On New Year’s Day, the primate of the Anglican Church of Canada (Archbishop Fred Hiltz) outlined the church’s priorities for 2011. They include enlivened worship, biblical literacy, renewed commitment to indigenous ministries and strong leadership in environmental advocacy.
“I envision a Church in which worship, while grounded and rooted in tradition, will be enlivened to meet the needs of our diverse membership,” said Archbishop Fred Hiltz in his traditional New Year’s Day address at Christ Church Cathedral, in Ottawa. Texts will be revised, he said, but they will be “in accord with sound liturgical principles, sensitivity to the many languages and cultures within our Church, and an unabashed drawing of resources from around the Anglican Communion and the ecumenical world.”

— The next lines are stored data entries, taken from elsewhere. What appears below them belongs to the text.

(** The pool holds an open client exactly when one more client has been
    created than closed, and that client is the last one created. *)
Definition pooled (st : sender * list call) : Prop :=
  match client (fst st) with
  | Some c =>
      is_closed c = false /\
      length (List.filter is_new_client (snd st)) = S (client_id c) /\
      length (List.filter is_close (snd st)) = client_id c
  | None =>
      length (List.filter is_new_client (snd st))
      = length (List.filter is_close (snd st))
  end.

(** A backend whose token has expired: requests with the old token are
    refused with status 401, the refresh succeeds, and requests with the
    new token are accepted as violation 42. *)
Definition expired_token : backend :=
  {| get_valid_token := fun tr =>
       if existsb (fun e => match e with RefreshToken true => true | _ => false end) tr
       then Returns (Some "new"%string) else Returns (Some "old"%string);
     refresh_token := fun _ => true;
     post := fun tr =>
       match tr with
       | Post _ authorization _ _ :: _ =>
           if String.eqb authorization "Bearer new"
           then Accepted (Some "42"%string) else StatusError 401
       | _ => OtherError
       end |}.

(** A backend that cannot be reached: every request times out. *)
Definition unreachable : backend :=
  {| get_valid_token := fun _ => Returns (Some "old"%string);
     refresh_token := fun _ => true;
     post := fun _ => ConnectTimeout |}.

End ViolationSender.

(** * Verification *)

(** ** Dates and times *)

Lemma round_half_even_lower (a b k : Z) :
  0 < b -> k * b <= a -> k <= round_half_even a b.
Proof.
  intros Hb Hk. unfold round_half_even.
  pose proof (Z.div_mod a b ltac:(lia)) as Hdm.
  pose proof (Z.mod_pos_bound a b Hb) as Hr.
  assert (k <= a / b) by nia.
  repeat match goal with |- context [if ?c then _ else _] => destruct c end; lia.
Qed.

Lemma round_half_even_upper (a b k : Z) :
  0 < b -> a <= k * b -> round_half_even a b <= k.
Proof.
  intros Hb Hk. unfold round_half_even.
  pose proof (Z.div_mod a b ltac:(lia)) as Hdm.
  pose proof (Z.mod_pos_bound a b Hb) as Hr.
  destruct (2 * (a mod b) <? b) eqn:E1; [nia|].
  apply Z.ltb_ge in E1.
  assert (a / b + 1 <= k) by nia.
  repeat match goal with |- context [if ?c then _ else _] => destruct c end; lia.
Qed.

The Gospel will be proclaimed in various media, including drama, while Anglicanism’s choral tradition “will be complemented by the simplicity of Taize and spaces for deep silence before God,” said Archbishop Hiltz.
“Through the liturgy the people will taste and see that the Lord is good, and that he calls us into that same goodness for the sake of the world,” he said.

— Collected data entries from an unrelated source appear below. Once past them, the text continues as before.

Lemma Proposal_roundtrip p l rest : Proposal_wf p ->
  Proposal_parse (Proposal_write p l ++ rest) = Ok (p, length (Proposal_write p l)).
Proof.
  intros [Hnum Hproto Hspi Hspil Hcount Hts Hlen]. rewrite length_Proposal_write in *.
  set (spi := prop_spi p) in *. set (W := write_all Transform_write (transforms p)) in *.
  set (L := (8 + length spi + length W)%nat) in *.
  set (hd := [if l then 0 else 2; 0] ++ be_bytes 2 (len16 L) ++
    [prop_num p; prop_protocol p; as_u8 (Z.of_nat (length spi));
     as_u8 (Z.of_nat (length (transforms p)))]).
  assert (E : Proposal_write p l ++ rest = hd ++ spi ++ W ++ rest).
  { unfold Proposal_write, hd. fold spi W L. by rewrite <- !app_assoc. }
  assert (Hhd : length hd = 8%nat) by done. unfold Proposal_parse. rewrite E.
  rewrite decide_False by (rewrite length_app; lia).
  change (u16be (hd ++ ?r) 2) with (Ok (be_val (be_bytes 2 (len16 L)))).
  rewrite len16_small by done. cbn [mbind outcome_bind]. rewrite Nat2Z.id.
  rewrite decide_False by lia. rewrite decide_False by (rewrite !length_app; lia).
  change (idx (hd ++ ?r) 4) with (Ok (prop_num p)).
  change (idx (hd ++ ?r) 5) with (Ok (prop_protocol p)).
  change (idx (hd ++ ?r) 6) with (Ok (as_u8 (Z.of_nat (length spi)))).
  change (idx (hd ++ ?r) 7) with (Ok (as_u8 (Z.of_nat (length (transforms p))))).
  cbn [mbind outcome_bind]. rewrite !as_u8_small, !Nat2Z.id by done.
  rewrite decide_False by lia. rewrite slice_app_mid by lia. cbn [mbind outcome_bind].
  rewrite app_assoc. replace (8 + length spi)%nat with (length (hd ++ spi)) by (rewrite length_app; lia).
  unfold W. rewrite parse_count_write; [|done|rewrite length_app; unfold L, W; lia].
  cbn [mbind outcome_bind]. by destruct p.
Qed.

#[export] Instance Proposal_element : Element Proposal_parse Proposal_write Proposal_wf.
Proof.
  split; [apply Proposal_write_ok| | |apply Proposal_roundtrip|apply Proposal_parse_wp].
  - intros. rewrite length_Proposal_write. lia.
  - intros. by rewrite !length_Proposal_write.
Qed.

(** ** Security Association *)
Lemma SA_roundtrip sa : SecurityAssociation_wf sa ->
  SecurityAssociation_parse (SecurityAssociation_to_bytes sa) = Ok sa.
Proof.
  intros Hsa. unfold SecurityAssociation_parse, SecurityAssociation_to_bytes.
  pose proof (parse_all_write [] (proposals sa)
    (S (length (write_all Proposal_write (proposals sa)))) Hsa) as H.
  cbn [app length] in H. rewrite H; [by destruct sa|].
  pose proof (write_all_count (wf := Proposal_wf) (proposals sa)). lia.
Qed.

Lemma SA_parse_wp body : bytes_ok body -> wp (SecurityAssociation_parse body) SecurityAssociation_wf.
Proof.
  intros Hb. unfold SecurityAssociation_parse. apply wp_bind.
  eapply wp_mono; [|apply parse_all_wp; [done|lia]]. by intros ps [Hps _].
Qed.

Lemma SA_to_bytes_ok sa : SecurityAssociation_wf sa -> bytes_ok (SecurityAssociation_to_bytes sa).
Proof. intros. by apply write_all_ok. Qed.

(** ** Fixed-layout payloads *)
Lemma KeyExchange_roundtrip k : KeyExchange_wf k -> KeyExchange_parse (KeyExchange_to_bytes k) = Ok k.
Proof.
  intros [Hg Hd]. destruct k as [g d]. cbn [dh_group ke_data] in *. unfold KeyExchange_parse.
  change (KeyExchange_to_bytes _) with ((be_bytes 2 g ++ [0; 0]) ++ d).
  rewrite decide_False by (rewrite length_app; simpl; lia). rewrite slice_from_app by done.
  change (u16be _ 0) with (Ok (be_val (be_bytes 2 g))). by rewrite u16be_val.
Qed.

Lemma KeyExchange_parse_wp b : bytes_ok b -> wp (KeyExchange_parse b) KeyExchange_wf.
Proof. intros. unfold KeyExchange_parse. wp_steps. split; simpl; auto with ryke. Qed.

Lemma KeyExchange_to_bytes_ok k : KeyExchange_wf k -> bytes_ok (KeyExchange_to_bytes k).
Proof. intros []. unfold KeyExchange_to_bytes. auto with ryke. Qed.

Lemma Identification_roundtrip i : Identification_wf i ->
  Identification_parse (Identification_to_bytes i) = Ok i.
Proof.
  intros [Ht Hd]. unfold Identification_parse.
  change (Identification_to_bytes i) with ([id_type i; 0; 0; 0] ++ id_data i). rewrite decide_False by (simpl; lia).
  rewrite slice_from_app by done. by destruct i.
Qed.

Lemma Identification_parse_wp b : bytes_ok b -> wp (Identification_parse b) Identification_wf.
Proof. intros. unfold Identification_parse. wp_steps. split; simpl; auto with ryke. Qed.

Lemma Identification_to_bytes_ok i : Identification_wf i -> bytes_ok (Identification_to_bytes i).
Proof. intros []. assert (byte_ok 0) by byte_lit. unfold Identification_to_bytes. auto 10 with ryke. Qed.

Lemma Authentication_roundtrip a : Authentication_wf a ->
  Authentication_parse (Authentication_to_bytes a) = Ok a.
Proof.
  intros [Ht Hd]. unfold Authentication_parse.
  change (Authentication_to_bytes a) with ([auth_meth a; 0; 0; 0] ++ auth_data a). rewrite decide_False by (simpl; lia).
  rewrite slice_from_app by done. by destruct a.
Qed.

Lemma Authentication_parse_wp b : bytes_ok b -> wp (Authentication_parse b) Authentication_wf.
Proof. intros. unfold Authentication_parse. wp_steps. split; simpl; auto with ryke. Qed.

Lemma Authentication_to_bytes_ok a : Authentication_wf a -> bytes_ok (Authentication_to_bytes a).
Proof. intros []. assert (byte_ok 0) by byte_lit. unfold Authentication_to_bytes. auto 10 with ryke. Qed.

Lemma Certificate_roundtrip c : Certificate_parse (Certificate_to_bytes c) = Ok c.
Proof. by destruct c. Qed.

Lemma Certificate_parse_wp b : bytes_ok b -> wp (Certificate_parse b) Certificate_wf.
Proof.
  intros Hb. unfold Certificate_parse. destruct b as [|x b]; [done|]. cbn.
  inversion_clear Hb. by split.
Qed.

Lemma Certificate_to_bytes_ok c : Certificate_wf c -> bytes_ok (Certificate_to_bytes c).
Proof. intros []. unfold Certificate_to_bytes. auto with ryke. Qed.

(** ** Traffic Selectors *)
Lemma length_TS_write t : length (TrafficSelector_write t) =
  (8 + length (start_addr t) + length (end_addr t))%nat.
Proof. unfold TrafficSelector_write. rewrite !length_app, !length_be_bytes. simpl. lia. Qed.

Lemma TS_write_ok t l : TrafficSelector_wf t -> bytes_ok (TrafficSelector_write_any t l).
Proof. intros []. unfold TrafficSelector_write_any, TrafficSelector_write. auto 20 with ryke. Qed.

Lemma TS_parse_wp b : bytes_ok b ->
  wp (TrafficSelector_parse b) (fun '(t, used) =>
    TrafficSelector_wf t /\ (0 < used <= length b)%nat /\
    (length (TrafficSelector_write_any t true) <= used)%nat).
Proof.
  intros Hb. unfold TrafficSelector_parse. do 3 wp_step.
  match goal with |- context [usize ?x] => set (L := usize x) in * end.
  unfold u16_ok in *. case_decide as Hbad; [done|].
  apply Decidable.not_or in Hbad as [H8 Hbad]. apply Decidable.not_or in Hbad as [HL Hmod].
  assert (Heven : L = (8 + 2 * ((L - 8) / 2))%nat).
  { pose proof (Nat.div_mod_eq (L - 8) 2). lia. }
  set (n := ((L - 8) / 2)%nat) in *. wp_steps.
  assert (Hlen : length (TrafficSelector_write {| ts_type := b0; ip_protocol := b1; start_port := x0;
    end_port := x1; start_addr := take (8 + n - 8) (drop 8 b);
    end_addr := take (8 + 2 * n - (8 + n)) (drop (8 + n) b) |}) = L).
  { rewrite length_TS_write. cbn [start_addr end_addr]. lia. }
  unfold TrafficSelector_write_any. rewrite Hlen. split_and!; [|lia..].
  constructor; rewrite ?Hlen; cbn [ts_type ip_protocol start_port end_port start_addr end_addr];
    try done; auto with ryke; lia.
Qed.

Lemma TS_roundtrip t l rest : TrafficSelector_wf t ->
  TrafficSelector_parse (TrafficSelector_write_any t l ++ rest) =
    Ok (t, length (TrafficSelector_write_any t l)).
Proof.
  intros [H1 H2 H3 H4 H5 H6 Hsame Hlen]. unfold TrafficSelector_write_any.
  rewrite length_TS_write in *.
  set (L := (8 + length (start_addr t) + length (end_addr t))%nat) in *.
  set (hd := [ts_type t; ip_protocol t] ++ be_bytes 2 (len16 L) ++
    be_bytes 2 (start_port t) ++ be_bytes 2 (end_port t)).
  assert (E : TrafficSelector_write t ++ rest = hd ++ start_addr t ++ end_addr t ++ rest).
  { unfold TrafficSelector_write, hd. fold L. by rewrite <- !app_assoc. }
  assert (Hhd : length hd = 8%nat) by done.
  assert (HL : ((L - 8) / 2 = length (start_addr t))%nat).
  { replace (L - 8)%nat with (length (start_addr t) * 2)%nat by lia. by apply Nat.div_mul. }
  unfold TrafficSelector_parse. rewrite E.
  rewrite decide_False by (rewrite length_app; lia).
  change (u16be (hd ++ ?r) 2) with (Ok (be_val (be_bytes 2 (len16 L)))).
  rewrite len16_small by done. cbn [mbind outcome_bind]. rewrite Nat2Z.id.
  rewrite decide_False.
  2: { rewrite !length_app. replace (L - 8)%nat with (length (start_addr t) * 2)%nat by lia.
       rewrite Nat.Div0.mod_mul. lia. }
  rewrite HL.
  change (idx (hd ++ ?r) 0) with (Ok (ts_type t)).
  change (idx (hd ++ ?r) 1) with (Ok (ip_protocol t)).
  change (u16be (hd ++ ?r) 4) with (Ok (be_val (be_bytes 2 (start_port t)))).
  change (u16be (hd ++ ?r) 6) with (Ok (be_val (be_bytes 2 (end_port t)))).
  cbn [mbind outcome_bind]. rewrite !u16be_val by done.
  rewrite (slice_app_mid hd (start_addr t) _ 8 (8 + length (start_addr t))) by lia. cbn [mbind outcome_bind].
  rewrite app_assoc, slice_app_mid by (rewrite ?length_app; lia). by destruct t.
Qed.

#[export] Instance TrafficSelector_element :
  Element TrafficSelector_parse TrafficSelector_write_any TrafficSelector_wf.
Proof.
  split; [apply TS_write_ok| |done|apply TS_roundtrip|apply TS_parse_wp].
  intros. unfold TrafficSelector_write_any. rewrite length_TS_write. lia.
Qed.

Lemma TrafficSelectors_roundtrip ts : TrafficSelectors_wf ts ->
  TrafficSelectors_parse (TrafficSelectors_to_bytes ts) = Ok ts.
Proof.
  intros [Hts Hn]. unfold TrafficSelectors_parse.
  set (W := write_all TrafficSelector_write_any (selectors ts)).
  set (hd := [as_u8 (Z.of_nat (length (selectors ts))); 0; 0; 0]).
  change (TrafficSelectors_to_bytes ts) with (hd ++ W).
  rewrite decide_False by (rewrite length_app; simpl; lia).
  change (idx (hd ++ W) 0) with (Ok (as_u8 (Z.of_nat (length (selectors ts))))).
  cbn [mbind outcome_bind]. rewrite as_u8_small, Nat2Z.id by done.
  pose proof (parse_count_write hd (selectors ts) [] (length hd + length W) Hts eq_refl) as H.
  fold W in H. rewrite app_nil_r in H. rewrite length_app.
  change 4%nat with (length hd) at 1. rewrite H. by destruct ts.
Qed.

Lemma TrafficSelectors_parse_wp b : bytes_ok b -> wp (TrafficSelectors_parse b) TrafficSelectors_wf.
Proof.
  intros Hb. unfold TrafficSelectors_parse. wp_steps.
  eapply wp_mono; [|apply parse_count_wp; [done|lia..]].
  intros [xs off'] (Hxs & Hn & _). cbn [wp]. split; simpl; [done|].
  unfold byte_ok in *. lia.
Qed.

Lemma TrafficSelectors_to_bytes_ok ts : TrafficSelectors_wf ts -> bytes_ok (TrafficSelectors_to_bytes ts).
Proof.
  intros [H _]. assert (byte_ok 0) by byte_lit.
  assert (bytes_ok (write_all TrafficSelector_write_any (selectors ts))) by by apply write_all_ok.
  unfold TrafficSelectors_to_bytes. auto 10 with ryke.
Qed.

(** ** Configuration *)
Lemma land_7fff x : 0 <= x < 2 ^ 15 -> Z.land x 0x7fff = x.
Proof. intros. change 0x7fff with (Z.ones 15). rewrite Z.land_ones by lia. by apply Z.mod_small. Qed.

Lemma land_7fff_bound x : 0 <= Z.land x 0x7fff < 2 ^ 15.
Proof. change 0x7fff with (Z.ones 15). rewrite Z.land_ones by lia. apply Z.mod_pos_bound. lia. Qed.

Lemma length_ConfigAttr_write a : length (ConfigAttr_write a) = (4 + length (attr_value a))%nat.
Proof. reflexivity. Qed.

Lemma ConfigAttr_write_ok a l : ConfigAttr_wf a -> bytes_ok (ConfigAttr_write_any a l).
Proof. intros []. unfold ConfigAttr_write_any, ConfigAttr_write. auto with ryke. Qed.

Lemma ConfigAttr_parse_wp b : bytes_ok b ->
  wp (ConfigAttr_parse b) (fun '(a, used) =>
    ConfigAttr_wf a /\ (0 < used <= length b)%nat /\ (length (ConfigAttr_write_any a true) <= used)%nat).
Proof.
  intros Hb. unfold ConfigAttr_parse. wp_steps. unfold u16_ok in *.
  unfold ConfigAttr_write_any. rewrite length_ConfigAttr_write. cbn [attr_value].
  split_and!; [|lia..]. constructor; cbn [attr_type attr_value];
    [apply land_7fff_bound|auto with ryke|lia].
Qed.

Commitment to biblical literacy, theological education and preparation for ministries will also be renewed, he added. “I see a Church that will have explored a whole range of models of ministry.”
Archbishop Hiltz said these were but some of the priorities set out in Vision 2019, which General Synod, the church’s governing body, approved in June 2010.
Vision 2019 also calls the church “to be attentive to our needs as a church but also attentive to the needs of the world, to be a church not turned in upon itself but turned out toward the world,” said the primate.
He commended Anglicans for being “extraordinarily generous” in their support for the victims of the earthquake in Haiti and the flooding in Pakistan, and for the work of the Primate’s World Relief and Development Fund (PWRDF), the church’s relief and development arm.
But he also called attention to the plight of refugees displaced not just by oppressive regimes and wars, but also droughts and famine resulting from climate change. “The issue continues to be of grave concern in the world,” he said. Church leaders must educate their members on the issue so that they can reduce their carbon footprints and exert pressures on governments “to be steadfast in pledges to reduce gas emissions that escalate global warming.”
The primate also said that the Church will renew its commitments to indigenous ministries not just in communities in the north but among indigenous peoples living in vast numbers in large urban areas in the south.
He reiterated the church’s support for the Truth and Reconciliation Commission, and said that having attended the first national gathering last June, he would participate in all the regional gatherings for the next four years. Two gatherings – which are intended to hear, record and preserve the stories of Indian Residential Schools survivors – are scheduled this year in Nunavut and in Nova Scotia.
The primate expressed hope that by the time the mandate of the TRC is completed in 2015, First Nations, Metis and Inuit peoples “will have experienced healing, that long held derogatory attitudes towards aboriginal peoples will be a thing of the past, and that this country will be brought to a new place of profound respect for the First Peoples of this land, and for their traditional ways and wisdom.”
On the ecumenical front, Archbishop Hiltz noted that Anglicans and Lutherans will celebrate the 10th anniversary of their Full Communion this year. Both churches will have a joint meeting of their governing bodies in Ottawa in 2013, and they will host a public gathering to address from a faith perspective issues of concern in Canadian society, particularly hunger and poverty.
This year, Anglicans and Roman Catholics in Canada are marking the 40th anniversary of international and national dialogue, noted Archbishop Hiltz. “Personally, I long for the day when ordered ministries are recognized and Eucharistic hospitality is shared, for that is the ultimate expression of the unity for which Jesus prays,” said the primate.
Archbishop Hiltz urged Canadian Anglicans to pray that the positive way in which the issue of human sexuality was discussed and debated at the last General Synod “will continue to prevail in our beloved Church, and throughout our worldwide Communion.” He expressed confidence that the Anglican Communion – which has been plagued by disagreements over human sexuality – will strengthen their “bonds of affection” as they work together on common issues of concern.
He sought prayers for Archbishop of Canterbury Rowan Williams “as he endeavors to faithfully fulfill his role as a focus for unity throughout the Anglican Communion,” and for the primates, who are gathering in Ireland this month.